Even the Government makes mistakes sometimes…a very public data breach.  Publishing the home addresses of the 2019 Honours List, yes that would qualify as a memorable data breach.

It all boils down to only having what you need and why.  Transfering data is one of the biggest risks and requires careful planning.
  • Should the data be accessed not transferred?
  • Anonymised?
  • Encrypted?

So what did they do wrong?

Looking back at this Government data breach, they may not have considered the final destination of the data.  Who would really need to see it?  What exact details would the general public need to see?  The Government staff would need contact details for admin etc but no one else would!  That data could be accessed by only those employees that would need to see it.  Role based access is a great principle for keeping data safe.  For example, if you are in HR you don’t need sales information eg customer details.  Its common sense.

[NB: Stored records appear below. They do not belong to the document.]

(* ===== verification/Scheduler.v ===== *)
(** The scheduler plugin, [plugins/scheduler/src]: schedules and their
    occurrences ([schedule.rs]), their management by conversations
    ([management.rs]), timers, and the source loop over the host's imports
    ([component.rs]).

    The calendar ([chrono], [chrono_tz], [croner]), the derived decoders of
    [serde] and the clock of the component are parameters. *)
From stdpp Require Import base tactics option list strings.
From Stdlib Require Import ZArith NArith Lia Ascii.
From S2P Require Import Prelude Event Delivery Utf8 Json Host Imports Instance Plugin.

(** ** Data *)

Inductive Timing : Type :=
| At (at_ : string)
| After (milliseconds : Z)
| Cron (expression timezone : string).

Record Schedule : Type := mkSchedule {
  sc_id : string;
  revision : N;
  sc_name : string;
  prompt : string;
  timing : Timing;
  next_at_ms : option Z;
  last_at_ms : option Z;
  paused : bool;
  error : option string;
  origin_event_id : string;
  origin : Value;
  cause : string;
}.

Record Timer : Type := mkTimer { timer_request : string; owner : string; due : Z }.

#[export] Instance timing_eq_dec : EqDecision Timing.
Proof. solve_decision. Defined.
#[export] Instance schedule_eq_dec : EqDecision Schedule.
Proof. solve_decision. Defined.

Abbreviation Schedules := (list (string * Schedule)).
Abbreviation Timers := (list (string * Timer)).

(** What the plugin's libraries compute. *)
Class SchedulerLibs : Type := {
  Tz : Type;
  CronRule : Type;
  parse_from_rfc3339 : string → result Z string;
  tz_from_str : string → result Tz string;
  cron_from_str : string → result CronRule string;
  timestamp_in_range : Z → bool;
  find_next_occurrence : CronRule → Tz → Z → result Z string;
  timing_from_value : Value → result Timing string;
  schedule_from_value : Value → result (option Schedule) string;
  schedule_from_slice : bytes → result Schedule string;
  schedule_to_vec : Schedule → result bytes string;
  timer_from_slice : bytes → result Timer string;
  timer_to_vec : Timer → result bytes string;
  through_from_slice : bytes → result N string;
  through_to_vec : N → result bytes string;
}.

Looking at the principles of the GDPR:

Personal data needs to be treated:

  • Lawfully, fairly and transparently

The reasons for processing that data must be:

  • Specified
  • Legitimate
  • Explicit
  • Adequate
  • Relevant
  • Limited

Complete a data flow

A simple data flow which is a standard GDPR tool would have been very useful here.  They would have realised that most of the information was not required by the general public.  So when the data had reached that part of it’s journey it would be anonymised, thus protecting those individuals and their personal data.  These are a very useful exercise, as GDPR consultants we don’t mind about the format: post it notes, marker pens on a flip chart or Visio.  As long as you can plot the data’s journey its all good.  We often follow processes in a mindless way.  We have always done it like that is a phrase we hear a lot.  Hence why we do a process review when we complete  a data inventory.  At TCS, we have fresh eyes and don’t mind asking stupid questions.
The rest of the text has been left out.